Special United States envoy for Afghanistan and Pakistan Marc Grossman has resigned after leading the American diplomatic campaign in the volatile region for two years as President Barack Obama's pointsman to the region.
Grossman would be replaced by Deputy Special US Representative for Afghanistan and Pakistan David D Pearce in an acting capacity. His resignation would come into effect on December 14.
Secretary of State Hillary Clinton had roped in Grossman, a former State Department diplomat, after the death of Richard Holbrooke in 2010.

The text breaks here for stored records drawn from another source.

(** The mapping returned by a multiprocessing run without worker faults. *)
Lemma multiprocessing_mapping fs channel self directory keywords file_pattern m :
  reliable channel ->
  Multiprocessing.returned
    (Multiprocessing.search_files fs no_faults channel self directory keywords
                                  file_pattern)
  = Ok m ->
  tidy m /\
  forall k, exists files,
    get m k = grow None files /\
    Permutation files
      (filter (hit fs keywords k)
              (handed (Multiprocessing.num_processes self)
                      (glob fs directory file_pattern))).
Proof.
  intros F R.
  destruct (multiprocessing_result fs no_faults channel self directory keywords
                                   file_pattern F m R) as [T H].
  split; [exact T|]. intros k. destruct (H k) as (files & E & P).
  exists files. split; [exact E|].
  rewrite scanned_no_faults in P.
  now rewrite (multiprocessing_started fs no_faults channel self directory keywords
                                       file_pattern m R) in P.
Qed.

(** Mappings described by permuted lists are the same mapping. *)
Lemma described_same (m1 m2 : dict (list string)) (l1 l2 : string -> list string) :
  (forall k, exists files, get m1 k = grow None files /\ Permutation files (l1 k)) ->
  (forall k, exists files, get m2 k = grow None files /\ Permutation files (l2 k)) ->
  (forall k, Permutation (l1 k) (l2 k)) ->
  same_mapping m1 m2.
Proof.
  intros H1 H2 P k.
  destruct (H1 k) as (f1 & E1 & P1). destruct (H2 k) as (f2 & E2 & P2).
  apply (grow_same f1 f2); try assumption.
  rewrite P1, (P k). now symmetry.
Qed.

Lemma described_keys fs keywords (m : dict (list string)) (files : list string) :
  NoDup files -> tidy m ->
  (forall k, exists found,
      get m k = grow None found /\
      Permutation found (filter (hit fs keywords k) files)) ->
  keys_iff_matched fs keywords files m.
Proof.
  intros ND [_ NE] H k. destruct (H k) as (found & E & P). repeat split.
  - intros M. apply (mem_grow_none _ _ _ E) in M.
    destruct found as [|f found]; [contradiction|].
    exists f. apply filter_In. apply (Permutation_in _ P). now left.
  - intros (f & Hin & Hhit). apply (mem_grow_none _ _ _ E).
    intros ->. apply Permutation_nil in P.
    assert (Hf : In f (filter (hit fs keywords k) files)) by (apply filter_In; auto).
    rewrite P in Hf. destruct Hf.
  - intros E'. now apply (NE k [] E').
  - rewrite (get_list_grow_none _ _ _ E).
    apply (Permutation_NoDup (Permutation_sym P)). now apply NoDup_filter.
Qed.

(** Runs of the threading realization on an unchanged directory with the
    same worker count end alike. *)
Lemma threading_rerun fs1 fs2 sched1 sched2 s1 s2 directory keywords file_pattern :
  unchanged fs1 fs2 -> fair sched1 -> fair sched2 ->
  Threading.num_threads s1 = Threading.num_threads s2 ->
  same_outcome
    (Threading.returned
       (Threading.search_files fs1 no_faults sched1 s1 directory keywords file_pattern))
    (Threading.returned
       (Threading.search_files fs2 no_faults sched2 s2 directory keywords file_pattern)).
Proof.
  intros U F1 F2 Hn.
  destruct (Threading.returned (Threading.search_files fs1 _ _ _ _ _ _)) as [m1|e1] eqn:R1;
    destruct (Threading.returned (Threading.search_files fs2 _ _ _ _ _ _)) as [m2|e2] eqn:R2;
    cbn.
  - destruct (threading_mapping _ _ _ _ _ _ _ F1 R1) as [_ H1].
    destruct (threading_mapping _ _ _ _ _ _ _ F2 R2) as [_ H2].
    apply (described_same _ _ _ _ H1 H2). intros k.
    rewrite (unchanged_hit fs1 fs2 keywords k _ U), Hn.
    apply Permutation_filter, handed_perm, U.
  - apply threading_raise_iff in R2.
    apply (unchanged_raises_threading fs2 fs1 s2 s1) in R2;
      [|now apply unchanged_sym|now symmetry].
    apply (threading_raise_iff fs1 no_faults sched1 s1 directory keywords) in R2.
    congruence.
  - apply threading_raise_iff in R1.
    apply (unchanged_raises_threading fs1 fs2 s1 s2) in R1; [|assumption|assumption].
    apply (threading_raise_iff fs2 no_faults sched2 s2 directory keywords) in R1.
    congruence.
  - apply threading_raise_iff in R1.
    apply (unchanged_raises_threading fs1 fs2 s1 s2) in R1; [|assumption|assumption].
    apply (threading_raise_iff fs2 no_faults sched2 s2 directory keywords) in R1.
    congruence.
Qed.

(** Runs of the multiprocessing realization on an unchanged directory with
    the same worker count end alike. *)
Lemma multiprocessing_rerun fs1 fs2 channel1 channel2 s1 s2 directory keywords
      file_pattern :
  unchanged fs1 fs2 -> reliable channel1 -> reliable channel2 ->
  Multiprocessing.num_processes s1 = Multiprocessing.num_processes s2 ->
  same_outcome
    (Multiprocessing.returned
       (Multiprocessing.search_files fs1 no_faults channel1 s1 directory keywords
                                     file_pattern))
    (Multiprocessing.returned
       (Multiprocessing.search_files fs2 no_faults channel2 s2 directory keywords
                                     file_pattern)).
Proof.
  intros U F1 F2 Hn.
  destruct (Multiprocessing.returned (Multiprocessing.search_files fs1 _ _ _ _ _ _))
    as [m1|e1] eqn:R1;
    destruct (Multiprocessing.returned (Multiprocessing.search_files fs2 _ _ _ _ _ _))
    as [m2|e2] eqn:R2;
    cbn.
  - destruct (multiprocessing_mapping _ _ _ _ _ _ _ F1 R1) as [_ H1].
    destruct (multiprocessing_mapping _ _ _ _ _ _ _ F2 R2) as [_ H2].
    apply (described_same _ _ _ _ H1 H2). intros k.
    rewrite (unchanged_hit fs1 fs2 keywords k _ U), Hn.
    apply Permutation_filter, handed_perm, U.
  - apply multiprocessing_raise_iff in R2.
    apply (unchanged_raises_multiprocessing fs2 fs1 s2 s1) in R2;
      [|now apply unchanged_sym|now symmetry].
    apply (multiprocessing_raise_iff fs1 no_faults channel1 s1 directory keywords) in R2.
    congruence.
  - apply multiprocessing_raise_iff in R1.
    apply (unchanged_raises_multiprocessing fs1 fs2 s1 s2) in R1; [|assumption|assumption].
    apply (multiprocessing_raise_iff fs2 no_faults channel2 s2 directory keywords) in R1.
    congruence.
  - apply multiprocessing_raise_iff in R1.
    apply (unchanged_raises_multiprocessing fs1 fs2 s1 s2) in R1; [|assumption|assumption].
    apply (multiprocessing_raise_iff fs2 no_faults channel2 s2 directory keywords) in R1.
    congruence.
Qed.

"Secretary Clinton asked Ambassador Grossman to return to government service from his retirement in January 2011 as the Special Representative for Afghanistan and Pakistan. After almost two years in the position, and with Secretary Clinton's agreement, he will return to private life," said Laura Lucas, spokesperson of Grossman's office.
Clinton thanked Grossman for his efforts to create the "diplomatic surge" that she laid out in her February 2011 speech at the Asia Society, Lucas said, adding that those efforts, leading a diplomatic campaign through the Istanbul, Bonn, Chicago, and Tokyo conferences, have put in place a network of regional and international support for Afghanistan post 2014 and into the next decade.
"His work also helped set the conditions for an Afghan peace process that will enable Afghans to talk with other Afghans in pursuit of a negotiated settlement to end decades of conflict. This has been a major line of effort in support of the President's objectives to disrupt and defeat Al Qaeda and ensure that Afghanistan can no longer become a safe haven for terrorists," Lucas said.
"Under Ambassador Grossman's leadership, the United States also has worked to build a relationship with Pakistan based on identifying our shared interests and acting on them jointly. This work will continue," she said, adding that the strategies and efforts that Grossman has shepherded will continue to be executed by the State Department.